The sweeping new revenue recognition standard goes into effect soon. But many companies are behind on implementing it. Whether your company is public or private, you can’t afford to delay the implementation process any longer.
Accounting Standards Update (ASU) No. 2014-09, Revenue from Contracts with Customers, requires companies following U.S. Generally Accepted Accounting Principles (GAAP) to use a principles-based approach for recognizing revenues from long-term contracts. Under the new guidance, companies must follow five steps when deciding how and when to recognize revenues:
1. Identify a contract with a customer.
2. Separate the contract’s commitments.
3. Determine the transaction price.
4. Allocate a price to each promise.
5. Recognize revenue when or as the company transfers the promised good or service to the customer, depending on the type of contract.

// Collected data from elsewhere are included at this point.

Lemma get_some_keys k d v : get k d = Some v -> In k (keys d).
Proof.
  induction d as [|[k' v'] d IH]; simpl; [discriminate|].
  destruct (str_eqb k' k) eqn:E.
  - apply str_eqb_eq in E. left. exact E.
  - intros H. right. apply IH. exact H.
Qed.

Lemma get_some_in k d v : get k d = Some v -> In (k, v) d.
Proof.
  induction d as [|[k' v'] d IH]; simpl; [discriminate|].
  destruct (str_eqb k' k) eqn:E.
  - apply str_eqb_eq in E. intros H. injection H as ->. left. congruence.
  - intros H. right. apply IH. exact H.
Qed.

Lemma keys_get k d : In k (keys d) -> exists v, get k d = Some v.
Proof.
  induction d as [|[k' v'] d IH]; simpl; [tauto|].
  destruct (str_eqb k' k) eqn:E.
  - intros _. exists v'. reflexivity.
  - intros [H|H]; [|exact (IH H)]. apply str_eqb_neq in E. contradiction.
Qed.

Lemma in_get_nodup k v d :
  NoDup (keys d) -> In (k, v) d -> get k d = Some v.
Proof.
  induction d as [|[k' v'] d IH]; simpl; [tauto|].
  intros Hnd [H|H].
  - injection H as -> ->. rewrite str_eqb_refl. reflexivity.
  - inversion Hnd as [|? ? Hnotin Hnd']; subst.
    destruct (str_eqb k' k) eqn:E.
    + apply str_eqb_eq in E. subst k'. exfalso. apply Hnotin.
      change k with (fst (k, v)). apply in_map. exact H.
    + apply IH; assumption.
Qed.

Lemma keys_set k v d :
  keys (set k v d) = if mem k d then keys d else keys d ++ [k].
Proof.
  induction d as [|[k' v'] d IH]; simpl; [reflexivity|].
  destruct (str_eqb k' k) eqn:E; simpl; [reflexivity|].
  fold (mem k d). rewrite IH. destruct (mem k d); reflexivity.
Qed.

Lemma keys_set_mem k v d : In k (keys d) -> keys (set k v d) = keys d.
Proof.
  intros H. rewrite keys_set. apply mem_in_keys in H. rewrite H. reflexivity.
Qed.

Lemma keys_set_new k v d : ~ In k (keys d) -> keys (set k v d) = keys d ++ [k].
Proof.
  intros H. rewrite keys_set. apply mem_false_keys in H. rewrite H. reflexivity.
Qed.

Lemma set_new k v d : ~ In k (keys d) -> set k v d = d ++ [(k, v)].
Proof.
  induction d as [|[k' v'] d IH]; simpl; [reflexivity|].
  intros H. destruct (str_eqb k' k) eqn:E.
  - apply str_eqb_eq in E. tauto.
  - rewrite IH by tauto. reflexivity.
Qed.

Lemma get_set_same k v d : get k (set k v d) = Some v.
Proof.
  induction d as [|[k' v'] d IH]; simpl.
  - rewrite str_eqb_refl. reflexivity.
  - destruct (str_eqb k' k) eqn:E; simpl; rewrite E; [reflexivity | exact IH].
Qed.

Lemma get_set_other k k' v d : k <> k' -> get k' (set k v d) = get k' d.
Proof.
  intros Hne. induction d as [|[k0 v0] d IH]; simpl.
  - apply str_eqb_neq in Hne. rewrite Hne. reflexivity.
  - destruct (str_eqb k0 k) eqn:E; simpl.
    + apply str_eqb_eq in E. subst k0.
      apply str_eqb_neq in Hne. rewrite Hne. reflexivity.
    + rewrite IH. reflexivity.
Qed.

Lemma in_set k v d e : In e (set k v d) -> e = (k, v) \/ In e d.
Proof.
  induction d as [|[k' v'] d IH]; simpl.
  - intros [H|[]]. left. congruence.
  - destruct (str_eqb k' k) eqn:E; simpl.
    + apply str_eqb_eq in E. subst k'. intros [H|H]; [left; congruence | tauto].
    + intros [H|H]; [tauto|]. apply IH in H. tauto.
Qed.

Lemma Forall_set (Q : str * V -> Prop) k v d :
  Forall Q d -> Q (k, v) -> Forall Q (set k v d).
Proof.
  intros Hd Hq. apply Forall_forall. intros e He.
  apply in_set in He as [->|He]; [exact Hq|].
  rewrite Forall_forall in Hd. apply Hd. exact He.
Qed.

Lemma in_remove k d e : In e (remove k d) -> In e d.
Proof.
  induction d as [|[k' v'] d IH]; simpl; [tauto|].
  destruct (str_eqb k' k); simpl; tauto.
Qed.
(** C1 as stated fails: the two dictionaries below hold the same two
    items, give every layer name the same file, and differ only in
    iteration order; their fingerprints differ. *)
Lemma dna_changes_with_iteration_order :
  Permutation Fixtures.sky_robot Fixtures.robot_sky
  ∧ (∀ layer, dict_get Fixtures.sky_robot layer = dict_get Fixtures.robot_sky layer)
  ∧ _generate_dna_hash Fixtures.sky_robot = "139c7b052d5dc210c8c3eedb79d4fe4f8cc170ce"
  ∧ _generate_dna_hash Fixtures.robot_sky ≠ _generate_dna_hash Fixtures.sky_robot.
Proof.
  split_and!.
  - apply perm_swap.
  - intros layer. unfold Fixtures.sky_robot, Fixtures.robot_sky. cbn [dict_get].
    destruct (String.eqb_spec "Background" layer) as [<-|]; [reflexivity|].
    by destruct (String.eqb "Body" layer).
  - vm_compute. reflexivity.
  - intros H. vm_compute in H. discriminate H.
Qed.

(** ** The compositing methods: what they return, raise and change *)

Section Compositing.
Context (self : CharacterGenerator).
Implicit Types (selected_layers : dict layer_file) (edition : Z) (w : world).

Lemma decoded_Some file im :
  open_image (os self) file = Some im → PIL.decoded (os self) file = Ok im.
Proof. unfold PIL.decoded. by intros ->. Qed.

Lemma decoded_Ok file im :
  PIL.decoded (os self) file = Ok im → open_image (os self) file = Some im.
Proof. unfold PIL.decoded. destruct (open_image _ _); [by intros [= ->]|done]. Qed.

Lemma open_raises_Some file im :
  open_image (os self) file = Some im → PIL.open_raises (os self) file = None.
Proof. unfold PIL.open_raises. by intros ->. Qed.

Lemma open_raises_decoded file e :
  PIL.open_raises (os self) file = Some e → PIL.decoded (os self) file = Raise e.
Proof.
  unfold PIL.open_raises, PIL.decoded. destruct (open_image _ _); [done|].
  destruct (open_failure _ _); [by intros [= ->]|done].
Qed.

Lemma decoded_no_value_error file msg :
  pillow_raises_no_value_error self →
  PIL.decoded (os self) file ≠ Raise (ValueError msg).
Proof.
  intros Hno. unfold PIL.decoded.
  destruct (open_image _ _) eqn:Hopen; [done|].
  destruct (Hno file msg Hopen) as [H1 H2].
  destruct (open_failure _ _); intros [= ->]; [by apply H1|by apply H2].
Qed.

Lemma paste_static_layers_raises its im e :
  paste_static_layers self its im = Raise e →
  ∃ layer_name layer_info,
    (layer_name, layer_info) ∈ its
    ∧ skipped layer_name layer_info = false
    ∧ PIL.decoded (os self) (path layer_info) = Raise e.
Proof.
  revert im. induction its as [|[layer_name layer_info] rest IH]; intros im; simpl; [done|].
  destruct (skipped layer_name layer_info) eqn:Hsk.
  - intros (l & i & Hin & H)%IH. exists l, i. split; [by right|done].
  - destruct (PIL.decoded _ _) eqn:Hdec.
    + intros (l & i & Hin & H)%IH. exists l, i. split; [by right|done].
    + intros [= <-]. exists layer_name, layer_info. split; [by left|done].
Qed.

Lemma open_static_layers_raises its acc e :
  open_static_layers self its acc = Raise e →
  ∃ layer_name layer_info,
    (layer_name, layer_info) ∈ its
    ∧ skipped layer_name layer_info = false
    ∧ PIL.decoded (os self) (path layer_info) = Raise e.
Proof.
  revert acc. induction its as [|[layer_name layer_info] rest IH]; intros acc; simpl; [done|].
  destruct (skipped layer_name layer_info) eqn:Hsk.
  - intros (l & i & Hin & H)%IH. exists l, i. split; [by right|done].
  - destruct (PIL.decoded _ _) eqn:Hdec.
    + intros (l & i & Hin & H)%IH. exists l, i. split; [by right|done].
    + intros [= <-]. exists layer_name, layer_info. split; [by left|done].
Qed.

Lemma png_composited selected_layers edition w :
  composited w (_generate_png_character self selected_layers edition w).
Proof.
  unfold _generate_png_character.
  destruct (dict_get _ _) as [background|]; [|by constructor].
  destruct (PIL.decoded _ _); [|by constructor].
  destruct (paste_static_layers _ _ _) as [im|e]; by constructor.
Qed.
(** X15: for each manager, the new Dockerfile is the old one with every
    [ADD package.json] followed by a space and the manager's lockfile; a
    Dockerfile without that instruction is kept as it is. *)
Theorem newDockerfile_adds_the_lockfile (H : Host) (m : PackageManager) (p : profile)
    (dockerfile : string) :
  getPackageManagerCommand H m = Ok p ->
  exists text,
    newDockerfile p dockerfile = Ok text
    /\ ReplacedEvery "ADD package.json"
         ("ADD package.json "
          +:+ match m with
              | npm => "package-lock.json"
              | pnpm => "pnpm-lock.yaml"
              | yarn => "yarn.lock"
              end)
         dockerfile text
    /\ (~ occurs "ADD package.json" dockerfile -> text = dockerfile).
Proof.
  intros Hp.
  assert (Hfields : lockfile p = match m with
                                 | npm => "package-lock.json"
                                 | pnpm => "pnpm-lock.yaml"
                                 | yarn => "yarn.lock"
                                 end).
  { destruct m; simpl in Hp.
    - now injection Hp as <-.
    - destruct (getPackageManagerVersion H "pnpm") as [v|]; [|discriminate].
      simpl in Hp. destruct (semver_lt H v "7.0.0") as [lt|]; [|discriminate].
      simpl in Hp. destruct (semver_gte H v "6.13.0") as [ge|]; [|discriminate].
      now injection Hp as <-.
    - now injection Hp as <-. }
  destruct (newDockerfile_spec p dockerfile) as (text & Hrun & Hspec).
  - rewrite Hfields. destruct m; discriminate.
  - rewrite Hfields. now destruct m.
  - exists text. rewrite Hfields in Hspec. split; [exact Hrun|]. split; [exact Hspec|].
    intros Hno. eapply ReplacedEvery_none; eassumption.
Qed.
(** [socket.on('clearCanvas')] *)
Definition on_clearCanvas (sid : string) : M unit :=
  try_catch
    (let* cur := gets (currentRoom_of sid) in
     if negb (room_truthy cur) then ret tt
     else
       let code := default EmptyString cur in
       (let* cached := gets (λ st, rooms st !! code) in
        match cached with
        | None => emit (ToSocket sid) (ErrorMsg ErrNoRoomInfo)
        | Some roomInfo =>
            let* creator := gets (λ st, isCreator sid st roomInfo) in
            if negb creator then emit (ToSocket sid) (ErrorMsg ErrClearNotCreator)
            else
              (let* _ := clearDrawingPoints code in
               let* _ := clearImages code in
               emit (ToOthers code sid) ClearCanvasMsg)
        end))
    (emit (ToSocket sid) (ErrorMsg ErrClear)).

(** [socket.on('ping')]: the same data goes back through the callback or
    through a [pong] message. *)
Definition on_ping (sid : string) : M unit :=
  let* roomCode := gets (λ st, userRooms st !! sid) in
  let* roomUsers :=
    (if room_truthy roomCode then
       let code := default EmptyString roomCode in
       (let* n := gets (λ st, actualUsers st code) in
        let* cached := gets (λ st, rooms st !! code) in
        let* _ :=
          (match cached with
           | Some room =>
               if negb (users room =? n) then
                 modify (set_rooms
                   (<[code := mkRoom (createdAt room) (lastActive room) n
                                     (creatorId room) (drawingEnabled room)]>))
               else ret tt
           | None => ret tt
           end) in
        ret n)
     else ret 0) in
  let* clients := gets connectedClients in
  emit (ToSocket sid) (PongMsg sid clients roomUsers).

(** [socket.on('requestRoomInfo')] *)
Definition on_requestRoomInfo (now : Z) (sid : string) : M unit :=
  let* roomCode := gets (λ st, userRooms st !! sid) in
  if room_truthy roomCode then
    let code := default EmptyString roomCode in
    (let* n := gets (λ st, actualUsers st code) in
     let* cached := gets (λ st, rooms st !! code) in
     let* _ :=
       (match cached with
        | Some room =>
            modify (set_rooms
              (<[code := mkRoom (createdAt room) (lastActive room) n
                                (creatorId room) (drawingEnabled room)]>))
        | None => ret tt
        end) in
     emit (ToSocket sid)
       (RoomInfoMsg code n (from_option createdAt now cached)))
  else ret tt.

(** [socket.on('disconnect')] (the registration that keeps the counters).
    Socket.IO has removed the socket from every room before the event is
    delivered; the connection's record is dropped afterwards. *)
Definition on_disconnect (now : Z) (sid : string) : M unit :=
  let* _ := modify (set_adapter (fmap (λ s : gset string, s ∖ {[ sid ]}))) in
  let* _ := modify (set_connectedClients (λ n, n - 1)) in
  let* _ :=
    try_catch
      (let* cur := gets (currentRoom_of sid) in
       if room_truthy cur then
         let code := default EmptyString cur in
         (let* _ := modify (set_userRooms (delete sid)) in
          let* _ := updateRoomInfo now code in
          let* n := gets (λ st, actualUsers st code) in
          emit (ToOthers code sid) (UserLeft sid (Some n)))
       else ret tt)
      (ret tt) in
  modify (set_sockets (delete sid)).

(** ** Room code generation and the creation API *)

(** [Math.floor(100000 + Math.random() * 900000).toString()], given the
    integer the floor produced. *)
Definition toString (n : Z) : string :=
  DecimalString.NilZero.string_of_int (Z.to_int n).

(** [createUniqueRoomCode()].  [samples i] is the integer drawn in the
    [i]-th iteration of the [while (exists)] loop.  The loop has no exit
    other than finding an unused code: [fuel] bounds the iterations that are
    unfolded, and [None] means that the loop is still running after them. *)
Fixpoint createUniqueRoomCode (fuel : nat) (now : Z) (samples : nat → Z) (i : nat)
  : M (option string) :=
  match fuel with
  | O => ret None
  | S fuel' =>
      let roomCode := toString (samples i) in
      let* roomInfo := getRoomInfo now roomCode in
      if bool_decide (is_Some roomInfo)
      then createUniqueRoomCode fuel' now samples (S i)
      else ret (Some roomCode)
  end.

(** [GET /api/create-room]; [token] is the string
    [`${req.ip}-${Date.now()}`] built by the route.  The answer is the pair
    sent back as JSON. *)
Definition api_create_room (fuel : nat) (now : Z) (samples : nat → Z) (token : string)
  : M (option (string * string)) :=
  let* found := createUniqueRoomCode fuel now samples 0%nat in
  match found with
  | None => ret None
  | Some roomCode =>
      let* _ := createRoom now roomCode (Some token) in
      ret (Some (roomCode, token))
  end.

(** ** The periodic sweep (the one-minute [setInterval]) *)

Fixpoint for_each {A} (l : list A) (body : A → M unit) : M unit :=
  match l with
  | [] => ret tt
  | x :: l' => let* _ := body x in for_each l' body
  end.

In some cases, the new guidance will result in earlier revenue recognition than in current practice. This is because the new standard will require companies to estimate the effects of sales incentives, discounts and warranties.
The new standard goes into effect for public companies next year. Private companies have a one-year reprieve.
The breadth of change that will be experienced from the new standard depends on the industry. Companies that currently follow specific industry-based guidance, such as software, real estate, asset management and wireless carrier companies, will feel the biggest changes. Nearly all companies will be affected by the expanded disclosure requirements.
Some companies that have already started the implementation process have found that it’s more challenging than they initially expected, especially if the company issues comparative statements. Reporting comparative results in accordance with the new standard requires a two-year head start to ensure all of the relevant data is accurately collected.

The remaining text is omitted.